======== Task inputs

(** The program when SIGINT or SIGTERM arrives once the first [k]
    statements of the [try] block have run: the interpreter calls the
    installed handler on the main thread, where the exception it raises
    surfaces in place of the next statement. *)
Definition main_signalled (k : nat) : M unit :=
  main_around
    (async_main_around
       (in_order (firstn k script) ;;
        signal_handler ;;
        in_order (skipn k script))).

End Lifecycle.

(** The exit status of the interpreter once [main] has returned or raised:
    an exception that nothing caught ends it with status 1. *)
Definition exit_status {A} (r : Result A) : Z :=
  match r with
  | Ok _ => 0
  | Raise (SystemExit code) => code
  | Raise (Exc _ _) => 1
  | Raise CancelledError => 1
  end.

(** ** Reading a run *)

Definition result_of {A} (x : Result A * World * list Event) : Result A :=
  fst (fst x).

Definition world_of {A} (x : Result A * World * list Event) : World :=
  snd (fst x).

Definition events_of {A} (x : Result A * World * list Event) : list Event :=
  snd x.

(** The callbacks waiting on the exit stack, most recent first. *)
Definition stack_of (w : World) : list Resource :=
  match exit_stack w with
  | Some cbs => cbs
  | None => []
  end.

(** The release callbacks a run fired, in order. *)
Definition releases (evs : list Event) : list Resource :=
  flat_map (fun ev => match ev with Release r => [r] | _ => [] end) evs.

(** The signals a run sent to the server, in order. *)
Definition signals (evs : list Event) : list Signal :=
  flat_map (fun ev => match ev with Sent s => [s] | _ => [] end) evs.

Definition is_process_event (ev : Event) : bool :=
  match ev with
  | Terminate | Wait _ | Kill | Sent _ => true
  | _ => false
  end.

(** What a run did to the server handle: calls and signals, in order. *)
Definition process_events (evs : list Event) : list Event :=
  filter is_process_event evs.

Definition is_probe (ev : Event) : bool :=
  match ev with Probe => true | _ => false end.

(** How many times a run queried the health endpoint. *)
Definition probes (evs : list Event) : nat :=
  length (filter is_probe evs).
(** X7: a blur on the search input wipes the history: whatever events
    came before, the page after it is, token for token, the loaded page
    with the marker removed from its containers; when no container
    carried the marker at load time, it is the loaded page itself. *)
Theorem blur_forgets_history d0 evs p ev :
  lifetime d0 evs p → blurs_input d0 ev →
  dom (dispatch ev p)
  = on_containers (remove_token "cds-active-search") <$> d0 ∧
  (none_active d0 → dom (dispatch ev p) = d0).
Proof.
  intros Hp Hb. rewrite (blur_dom _ _ _ _ Hp Hb). split; [done|].
  intros H0. apply fmap_on_containers_id. intros i e He Hc.
  unfold with_classes. rewrite remove_token_absent by by eapply H0.
  by destruct e.
Qed.

Lemma blur_forgets_history_witness :
  blurs_input home_page (Event Blur 1) ∧
  none_active home_page ∧
  dom (dispatch (Event Blur 1) (run home_page (cycles 1 2))) = home_page.
Proof.
  assert (none_active home_page) as H0
    by (apply none_active_Forall; compute_done).
  split; [by vm_compute|]. split; [exact H0|].
  apply (blur_forgets_history home_page (cycles 1 2)
           (run home_page (cycles 1 2)) (Event Blur 1)
           (lifetime_run _ _) ltac:(by vm_compute)).
  exact H0.
Defined.

Lemma add_after_remove cs :
  add_token "cds-active-search" (remove_token "cds-active-search" cs)
  = marker_last cs.
Proof.
  unfold add_token, marker_last. rewrite decide_False; [done|].
  rewrite elem_of_remove_token. by intros [? _].
Qed.

(** X8: a blur followed by a focus on the search input leaves every
    container with its loaded class tokens, without the marker, followed
    by exactly one marker at the end, whatever events came before; the
    other elements are as loaded.  A marker that the page was served with
    in the middle of the attribute has therefore moved to the end. *)
Theorem blur_then_focus_puts_marker_last d0 evs p ev1 ev2 :
  lifetime d0 evs p → blurs_input d0 ev1 → focuses_input d0 ev2 →
  dom (dispatch ev2 (dispatch ev1 p)) = on_containers marker_last <$> d0.
Proof.
  intros Hp Hb Hf.
  rewrite (dispatch_focus d0 (evs ++ [ev1]) _ _ (lifetime_event _ _ _ _ Hp) Hf).
  rewrite (blur_dom _ _ _ _ Hp Hb), <-list_fmap_compose.
  apply list_fmap_ext. intros ? e _. simpl.
  destruct (decide (is_container e)) as [Hc|Hc].
  - assert (on_containers (remove_token "cds-active-search") e
            = with_classes (remove_token "cds-active-search") e) as ->.
    { unfold on_containers. by rewrite decide_True. }
    unfold on_containers.
    rewrite !decide_True by (done || by apply is_container_remove).
    unfold with_classes; simpl. by rewrite add_after_remove.
  - unfold on_containers at 2. rewrite decide_False by done.
    unfold on_containers. by rewrite !decide_False.
Qed.

Lemma blur_then_focus_puts_marker_last_witness :
  blurs_input twin_inputs_page (Event Blur 0) ∧
  focuses_input twin_inputs_page (Event Focus 0) ∧
  dom (dispatch (Event Focus 0)
         (dispatch (Event Blur 0) (run twin_inputs_page [])))
  = [Element "cds-navbar-form-input" [];
     Element "cds-navbar-form-input" ["second"];
     Element "" ["cds-navbar-form"; "cds-active-search"]].
Proof.
  split; [by vm_compute|]. split; [by vm_compute|].
  apply (blur_then_focus_puts_marker_last twin_inputs_page []).
  - apply lifetime_run.
  - by vm_compute.
  - by vm_compute.
Defined.

(** X9: whatever events came before, after a focus on the search input
    every element has the id and the class set it would have had if that
    focus had been the first event after loading: for a container the
    loaded class set with the marker added, for any other element the
    loaded class set. *)
Theorem focus_forgets_history d0 evs p ev :
  lifetime d0 evs p → focuses_input d0 ev →
  view <$> dom (dispatch ev p) = view <$> dom (run d0 [ev]) ∧
  ∀ i e, d0 !! i = Some e →
    ∃ e', dom (dispatch ev p) !! i = Some e' ∧
          el_id e' = el_id e ∧
          class_set e' =
            if decide (is_container e)
            then {["cds-active-search"]} ∪ class_set e
            else class_set e.
Proof.
  intros Hp Hf. split.
  - rewrite run_single.
    rewrite (focus_view _ _ _ _ Hp Hf).
    by rewrite (focus_view d0 [] _ _ (lifetime_run _ _) Hf).
  - intros i e He.
    pose proof (focus_view _ _ _ _ Hp Hf) as Hv.
    remember (dom (dispatch ev p)) as q eqn:Hq. clear Hq.
    apply (f_equal (λ l, l !! i)) in Hv.
    rewrite !list_lookup_fmap, He in Hv.
    destruct (q !! i) as [e'|]; simpl in Hv; [|discriminate].
    exists e'. split; [done|]. unfold view in Hv.
    injection Hv as Hid Hcs. rewrite Hid, Hcs.
    unfold on_containers. case_decide; [|done].
    split; [done|apply class_set_add].
Qed.
Lemma somme_valeurs_perm :
  forall l l' : list num,
    Permutation l l' -> somme_valeurs l = somme_valeurs l'.
Proof.
  intros l l' H. induction H; simpl; lia.
Qed.

(** The additions of [somme] give the sum of the values when none of them
    rounds. *)
Lemma fold_left_nadd_exact :
  forall (l : list num) (acc : num),
    fini acc = true ->
    additions_exactes acc l = true ->
    fini (fold_left nadd l acc) = true
    /\ valeur (fold_left nadd l acc) = valeur acc + somme_valeurs l.
Proof.
  induction l as [|x l IH]; intros acc Hacc H; simpl in *.
  - split; [exact Hacc | lia].
  - apply andb_prop in H. destruct H as [Hx Hl].
    apply addition_exacte_vrai in Hx. destruct Hx as [_ [Hf Hv]].
    destruct (IH _ Hf Hl) as [IHf IHv]. split; [exact IHf|].
    rewrite IHv, Hv. lia.
Qed.

Lemma somme_exacte :
  forall l : list num,
    additions_exactes nzero l = true ->
    fini (somme l) = true /\ valeur (somme l) = somme_valeurs l.
Proof.
  intros l H. unfold somme.
  destruct (fold_left_nadd_exact l nzero fini_nzero H) as [Hf Hv].
  split; [exact Hf|]. rewrite Hv, valeur_nzero. lia.
Qed.

(** *** The sum of the balances *)

(** An exact UPDATE of the balance of a code of the table moves the sum of
    the balances by what it moves the balance. *)
Lemma somme_valeurs_maj_solde :
  forall (f : num -> num) (exacte : num -> bool) (delta : Z) code
    (l : list (compte num)),
    (forall s, exacte s = true ->
               fini (f s) = true /\ valeur (f s) = valeur s + delta) ->
    NoDup (map (@code_compte num) l) ->
    In code (map (@code_compte num) l) ->
    maj_exacte exacte code l = true ->
    Forall (fun c => fini (solde_actuel c) = true) l ->
    Forall (fun c => fini (solde_actuel c) = true) (maj_solde f code l)
    /\ somme_valeurs (map (@solde_actuel num) (maj_solde f code l))
       = somme_valeurs (map (@solde_actuel num) l) + delta.
Proof.
  intros f exacte delta code l Hex.
  induction l as [|c l IH]; intros Hnd Hin He Hf; [contradiction|].
  simpl in Hnd. inversion Hnd as [|? ? Hc Hl]; subst.
  inversion Hf as [|? ? Hfc Hfl]; subst.
  simpl in He. apply andb_prop in He. destruct He as [Hec Hel].
  simpl. fold (maj_solde f code l).
  destruct (String.eqb_spec (code_compte c) code) as [Ec|Nc]; simpl in *.
  - destruct (Hex _ Hec) as [Hfs Hvs].
    rewrite maj_solde_id.
    + split; [constructor; assumption | lia].
    + intros c' Hc' Ec'. exfalso. apply Hc. rewrite Ec, <- Ec'. now apply in_map.
  - destruct Hin as [Hin|Hin]; [contradiction|].
    destruct (IH Hl Hin Hel Hfl) as [IHf IHv].
    split; [constructor; assumption | lia].
Qed.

================

Task directions>
Your answer should consist of the lines from the line with "the balances by" to the line with "destruct (String.eqb_spec (code_compte" above, repeated exactly, both ends included.

Output for this task>
    the balances by what it moves the balance. *)
Lemma somme_valeurs_maj_solde :
  forall (f : num -> num) (exacte : num -> bool) (delta : Z) code
    (l : list (compte num)),
    (forall s, exacte s = true ->
               fini (f s) = true /\ valeur (f s) = valeur s + delta) ->
    NoDup (map (@code_compte num) l) ->
    In code (map (@code_compte num) l) ->
    maj_exacte exacte code l = true ->
    Forall (fun c => fini (solde_actuel c) = true) l ->
    Forall (fun c => fini (solde_actuel c) = true) (maj_solde f code l)
    /\ somme_valeurs (map (@solde_actuel num) (maj_solde f code l))
       = somme_valeurs (map (@solde_actuel num) l) + delta.
Proof.
  intros f exacte delta code l Hex.
  induction l as [|c l IH]; intros Hnd Hin He Hf; [contradiction|].
  simpl in Hnd. inversion Hnd as [|? ? Hc Hl]; subst.
  inversion Hf as [|? ? Hfc Hfl]; subst.
  simpl in He. apply andb_prop in He. destruct He as [Hec Hel].
  simpl. fold (maj_solde f code l).
  destruct (String.eqb_spec (code_compte c) code) as [Ec|Nc]; simpl in *.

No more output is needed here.